(** The file after a run that leaves the entries [es]; a dry run changes nothing else. *)
Definition treated (o : cleaner_options) (es : list dyn) L : elf_parts :=
  L <| programs ::= map (written o (aligned T)) |> <| dynamic := es |>
    <| sections ::= map (written o (forgotten T o)) |> <| sections' ::= map (written o (forgotten T o)) |>.


Lemma treated_dry (o : cleaner_options) (es : list dyn) L : dry_run o = true -> treated o es L = L <| dynamic := es |>.
Proof. intros Hdry. unfold treated, written. rewrite Hdry. destruct L. cbn. by rewrite !map_id. Qed.

(** What the loop over the entries [es] makes of them, wherever they are in a file. *)
Definition entries_become (o : cleaner_options) (file_name : list byte) (is_aarch64 : bool) (es : list dyn) (Q : option (list dyn) -> Prop) : Prop :=
  forall pre post fuel p w, Z.of_nat (length (section_image T pre es post)) < 2 ^ 31 -> (2 * length es < fuel)%nat ->
  exists r p', clean_dynamic_section T o file_name fuel is_aarch64 (Z.of_nat (length pre)) (Z.of_nat (2 * dyn_word * length es))
      (Mapping (section_image T pre es post) p w) = loop_result T pre post w r p' /\ Q r.

(** The entries stay as many. *)
Definition keeps_number (es : list dyn) (Q : option (list dyn) -> Prop) : Prop := forall es', Q (Some es') -> length es' = length es.

Lemma section_numbers (pre es post : _) : es <> [] -> Z.of_nat (length (section_image T pre es post)) < 2 ^ 31 ->
  Z.of_nat (2 * dyn_word * length es) / Z.of_nat (2 * dyn_word) = Z.of_nat (length es)
  /\ 0 < Z.of_nat (length es) < 2 ^ 32 /\ Z.of_nat (length (section_image T pre es post)) < 2 ^ 64.
Proof.
  intros Hne Hl. pose proof dyn_word_pos as Hw. assert (0 < length es)%nat as Hpos by (destruct es; cbn; [done | lia]). split_and!.
  - rewrite Nat2Z.inj_mul, Z.mul_comm. apply Z.div_mul. lia.
  - lia.
  - unfold section_image in Hl. rewrite !length_app, dyns_length in Hl. nia.
  - lia.
Qed.


Lemma dry_entries_become (o : cleaner_options) (file_name : list byte) (is_aarch64 : bool) (es : list dyn) :
  dry_run o = true -> es <> [] -> Forall (fits T) es -> entries_become o file_name is_aarch64 es (dry_result o is_aarch64 es).
Proof.
  intros Hdry Hne Hfit pre post fuel p w Hl Hf. destruct (section_numbers pre es post Hne Hl) as (Hd & Hn & _).
  by apply dynamic_section_dry.
Qed.

Definition is_aarch64_file L : bool := field_value (ElfHeaderType T) "e_machine" (header L) =? 183.

(** *** The steps of [process_elf] on it *)

Lemma dynamic_step (o : cleaner_options) (file_name : list byte) (fuel : nat) (is_aarch64 : bool) (hdr y z : list byte) (es : list dyn)
    (before after : list (list byte)) (d post p w : list byte) (Q : option (list dyn) -> Prop) :
  entries_become o file_name is_aarch64 es Q -> length hdr = sizeof (ElfHeaderType T) -> structures (ElfSectionHeaderType T) (before ++ d :: after) ->
  field_value (ElfHeaderType T) "e_shnum" hdr = Z.of_nat (length (before ++ d :: after)) -> Z.of_nat (length before) < 2 ^ 31 ->
  field_value (ElfSectionHeaderType T) "sh_type" d = SHT_DYNAMIC ->
  field_value (ElfSectionHeaderType T) "sh_offset" d = Z.of_nat (length (hdr ++ y)) ->
  field_value (ElfSectionHeaderType T) "sh_size" d = Z.of_nat (2 * dyn_word * length es) ->
  (2 * length es <= fuel)%nat ->
  let image es := hdr ++ (y ++ concat (map (dyn_bytes T) es) ++ z) ++ concat (before ++ d :: after) ++ post in
  let table := Z.of_nat (length (hdr ++ y ++ concat (map (dyn_bytes T) es) ++ z)) in
  Z.of_nat (length (image es)) < 2 ^ 31 ->
  exists r p', section_headers T o file_name (S fuel) is_aarch64 table (Z.of_nat (length before)) (Mapping (image es) p w)
    = match r with
      | Some es' => section_headers T o file_name fuel is_aarch64 table (Z.of_nat (length before + 1)) (Mapping (image es') p' w)
      | None => Exits SIGBUS
      end
    /\ Q r.
Proof.
  intros HQ Hh Hs Hn Hb Ht Ho Hz Hf image table Hl. cbn [section_headers]. unfold image at 1.
  assert (Z.of_nat (length (image es)) < 2 ^ 64) as Hl64 by lia. unfold image in Hl64.
  rewrite get_header, Hn by done. rewrite (proj2 (Z.ltb_lt _ _)) by (rewrite length_app; cbn [length]; lia).
  rewrite (app_assoc hdr) in Hl64 |- *. unfold table. 
  destruct (element_at (hdr ++ y ++ concat (map (dyn_bytes T) es) ++ z) post _ before d after Hs Hl64) as (-> & Hm & Heq).
  rewrite Heq in Hl64 |- *.
  rewrite (bind_returns _ _ _ _ _ (read_field_at _ d _ p w _ "sh_type" Hm Hl64)), Ht. cbn [Z.eqb SHT_DYNAMIC Pos.eqb].
  rewrite (bind_returns _ _ _ _ _ (read_field_at _ d _ p w _ "sh_offset" Hm Hl64)), Ho.
  rewrite (bind_returns _ _ _ _ _ (read_field_at _ d _ p w _ "sh_size" Hm Hl64)), Hz.
  rewrite <- Heq, <- (app_assoc hdr). fold (image es).
  assert (forall es, image es = section_image T (hdr ++ y) es (z ++ concat (before ++ d :: after) ++ post)) as Himg
    by (intros es'; unfold image, section_image; by rewrite <- !app_assoc).
  assert (length (concat (map (dyn_bytes T) es)) = 2 * dyn_word * length es)%nat as Hd by apply dyns_length.
  assert (Z.of_nat (length (hdr ++ y)) + Z.of_nat (2 * dyn_word * length es) <= Z.of_nat (length (image es))) as Hin
    by (rewrite Himg; unfold section_image; rewrite !length_app, Hd; lia).
  rewrite (bind_returns file_size _ _ (Mapping (image es) p w) (Z.of_nat (length (image es)))) by done.
  rewrite uw_small; cycle 1.
  { split; [lia |]. pose proof size_word. apply Z.lt_le_trans with (2 ^ 31); [lia |]. apply Z.pow_le_mono_r; lia. }
  rewrite (proj2 (Z.ltb_ge _ _)) by lia.
  destruct (HQ (hdr ++ y) (z ++ concat (before ++ d :: after) ++ post) (S fuel) p w) as (r & p' & Hrun & Hr); [by rewrite <- Himg | lia |].
  exists r, p'. split; [| done]. rewrite <- Himg in Hrun. destruct r as [es'|]; cbn [loop_result] in Hrun; [| by rewrite (bind_exits _ _ _ _ Hrun)].
  rewrite (bind_returns _ _ _ _ _ Hrun), <- Himg. unfold u32. rewrite uw_small by lia. f_equal. lia.
Qed.
(** * Game-night leaderboard front end: a shallow embedding of [app.js]

    The browser renderer of the game-night leaderboard fetches a feed and a
    guest-token registry, greets the guest named by a URL token, highlights
    that guest's rows and renders leaderboard, timeline and activity lists.

    The development follows the source function by function.  ECMAScript
    built-ins the source calls ([String.prototype.normalize], [toLowerCase],
    [trim], [encodeURIComponent], [decodeURIComponent], [URLSearchParams],
    property lookup on plain objects) are modelled after the language
    specification; the Unicode Character Database enters through the
    [Unicode] interface.

    Part I holds the definitions, Part II the lemmas and theorems. *)

From Stdlib Require Import NArith ZArith Ascii String.
From stdpp Require Import gmap list strings.

Set Warnings "-register-all".

(* ===================================================================== *)
(** * Part I.  Definitions                                                *)
(* ===================================================================== *)

(** ** JavaScript strings

    A string is the sequence of its code points.  A supplementary character is
    one element; an element in U+D800..U+DFFF stands for an unpaired
    surrogate code unit. *)

Abbreviation jsstring := (list N).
***
WHAT YOU SHOULD DO: The lines needed are the ones from the first line of the entries through the line that contains "Proof. intros Hdry.", given again without any change.

TASK ANSWER:
(** The file after a run that leaves the entries [es]; a dry run changes nothing else. *)
Definition treated (o : cleaner_options) (es : list dyn) L : elf_parts :=
  L <| programs ::= map (written o (aligned T)) |> <| dynamic := es |>
    <| sections ::= map (written o (forgotten T o)) |> <| sections' ::= map (written o (forgotten T o)) |>.


Lemma treated_dry (o : cleaner_options) (es : list dyn) L : dry_run o = true -> treated o es L = L <| dynamic := es |>.
Proof. intros Hdry. unfold treated, written. rewrite Hdry. destruct L. cbn. by rewrite !map_id. Qed.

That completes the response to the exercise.